DIRECTIONS
Repeat, line for line, the entries below from the first line to the line containing "end is undefined", counting both ends.
■ ■ ■ ■
(** * GWFrames, [Code/Scri.cpp]: radiative data at null infinity

    A shallow embedding of the spin-weighted field classes ([DataGrid],
    [Modes]), the boost rotor, the per-slice bundle ([SliceModes]) and the
    BMS / Moreschi machinery ([Scri], [SuperMomenta]).

    Number model.  [double] is read as a real number ([R]): rounding,
    infinities and NaN are abstracted away, every other step of the code
    is kept.  Where the rounding of binary64 decides which branch is taken
    (the first test of [Boost]) the outcome of the test is taken from the
    machine, see [Binary64]; where the reals have a value and the source a
    NaN (a grid of one row, [M_PI/0.0]) the properties of values are stated
    for the other grids.  [int] is read as [Z]; signed overflow is
    undefined behaviour in C++, so no wrap-around is modelled, and [/] on
    [int] is the truncating [Z.quot].  [std::complex<double>] is a pair of
    reals.  [std::vector] is a list; reading past the end is undefined
    behaviour in the source and yields the default element here, writing
    past the end leaves the list unchanged; what is proved about a result
    is proved under conditions that keep every read inside its vector.
    The calls of GSL fail as its manual says, and a failure ends the
    program ([GSL_abort]). *)

From Stdlib Require Import Reals Lra Lia ZArith List Bool.
Import ListNotations.

Set Implicit Arguments.

(** ** Errors ([Errors.hpp]) and the exception monad *)

Inductive GWFrames_error : Set :=
| GWFrames_VectorSizeMismatch
| GWFrames_ValueError
| GWFrames_BadWaveformInformation
| GWFrames_NotYetImplemented
(** Not an exception of GWFrames: an error raised inside GSL.  [Scri.cpp]
    installs no handler, so the default one prints the error and aborts. *)
| GSL_abort.

Inductive result (A : Type) : Type :=
| Ok (a : A)
| Throw (e : GWFrames_error).

Arguments Ok {A} a.
Arguments Throw {A} e.

Definition bind {A B : Type} (c : result A) (k : A -> result B) : result B :=
  match c with
  | Ok a => k a
  | Throw e => Throw e
  end.

Notation "x <- c ;; k" := (bind c (fun x => k))
  (at level 61, c at next level, right associativity).

(** [mapM]: a loop that fills a vector and is left at the first throw. *)
Fixpoint mapM {A B : Type} (f : A -> result B) (l : list A) : result (list B) :=
  match l with
  | [] => Ok []
  | a :: l' => b <- f a ;; bs <- mapM f l' ;; Ok (b :: bs)
  end.

(** A loop whose body may raise: the first exception ends it. *)
Fixpoint foldM {A B : Type} (f : A -> B -> result A) (l : list B) (a : A) : result A :=
  match l with
  | [] => Ok a
  | b :: l' => a' <- f a b ;; foldM f l' a'
  end.

(** ** Comparisons on [double] *)

Definition Rlt_b (x y : R) : bool := if Rlt_dec x y then true else false.
Definition Rgt_b (x y : R) : bool := if Rgt_dec x y then true else false.
Definition Req_b (x y : R) : bool := if Req_dec_T x y then true else false.

(** ** [std::complex<double>] *)

Record complex : Type := mkC { real : R; imag : R }.
(** C3, as amended: when the fetch of fresh data fails, [checkAirQuality]
    answers with the payload of the entry the fallback lookup returns,
    whatever its age, and not with an error; with the backend answering
    that lookup, this is the newest entry of the key whenever the table has
    one. When the fallback lookup returns no entry, because the table has
    none for the key or because the lookup itself fails, the failure of the
    fetch reaches the caller. *)
Theorem fetch_failure_falls_back lowerCase loc w error :
  fetchFresh w loc = inl error ->
  let run := checkAirQuality lowerCase loc w in
  (forall row, getCachedAirQuality lowerCase w 1 loc = Some row ->
               result run = inr (data row)) /\
  (select_fault w 1 = None ->
   forall entry, In entry (table w) -> location entry = lowerCase loc ->
     exists row, In row (table w) /\ location row = lowerCase loc /\
                 created_at entry <= created_at row /\
                 result run = inr (data row)) /\
  (fetched run <> [] -> getCachedAirQuality lowerCase w 1 loc = None ->
   result run = inl error) /\
  (fetched run <> [] -> forall code, select_fault w 1 = Some code ->
   result run = inl error) /\
  ((forall entry, In entry (table w) -> location entry <> lowerCase loc) ->
   result run = inl error).
Proof.
  intros Hfail run.
  assert (Hfound : forall row, getCachedAirQuality lowerCase w 1 loc = Some row ->
                               result run = inr (data row)).
  { intros row Hfb. subst run. unfold checkAirQuality.
    assert (Hre : result (refetch lowerCase loc w) = inr (data row))
      by (rewrite (refetch_fallback _ _ _ _ Hfail), Hfb; reflexivity).
    destruct (getCachedAirQuality lowerCase w 0 loc) as [cachedData|] eqn:Hfirst;
      [|exact Hre].
    destruct (isDataFresh (now w) (created_at cachedData) 30); [|exact Hre].
    apply lookup_found in Hfirst. apply lookup_found in Hfb.
    rewrite Hfirst in Hfb. injection Hfb as ->. reflexivity. }
  assert (Hnone : fetched run <> [] -> getCachedAirQuality lowerCase w 1 loc = None ->
                  result run = inl error).
  { intros Hmade Hfb. subst run. rewrite (request_made _ _ _ Hmade).
    rewrite (refetch_fallback _ _ _ _ Hfail), Hfb. reflexivity. }
  split; [exact Hfound|]. split; [|split; [exact Hnone|split]].
  - intros Hok entry Hin Hkey.
    assert (Hrows : In entry (rowsFor lowerCase w loc)).
    { unfold rowsFor. apply filter_In. split; [exact Hin|].
      now apply String.eqb_eq. }
    destruct (mostRecent_some (rowsFor lowerCase w loc)) as (row & Hrow & Hrin & Hmax).
    { intros Hnil. rewrite Hnil in Hrows. destruct Hrows. }
    exists row. unfold rowsFor in Hrin. apply filter_In in Hrin as [Htab Hloc].
    apply String.eqb_eq in Hloc.
    repeat split; auto.
    apply Hfound. rewrite (lookup_answered _ _ _ _ Hok). exact Hrow.
  - intros Hmade code Hfault. apply Hnone; [exact Hmade|].
    exact (lookup_faulted _ _ _ _ _ Hfault).
  - intros Habsent. apply rowsFor_absent in Habsent.
    subst run. unfold checkAirQuality, refetch.
    rewrite !(lookup_absent _ _ _ _ Habsent), Hfail. reflexivity.
Qed.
■ ■ ■ ■
EXERCISE RESPONSE
(** * GWFrames, [Code/Scri.cpp]: radiative data at null infinity

    A shallow embedding of the spin-weighted field classes ([DataGrid],
    [Modes]), the boost rotor, the per-slice bundle ([SliceModes]) and the
    BMS / Moreschi machinery ([Scri], [SuperMomenta]).

    Number model.  [double] is read as a real number ([R]): rounding,
    infinities and NaN are abstracted away, every other step of the code
    is kept.  Where the rounding of binary64 decides which branch is taken
    (the first test of [Boost]) the outcome of the test is taken from the
    machine, see [Binary64]; where the reals have a value and the source a
    NaN (a grid of one row, [M_PI/0.0]) the properties of values are stated
    for the other grids.  [int] is read as [Z]; signed overflow is
    undefined behaviour in C++, so no wrap-around is modelled, and [/] on
    [int] is the truncating [Z.quot].  [std::complex<double>] is a pair of
    reals.  [std::vector] is a list; reading past the end is undefined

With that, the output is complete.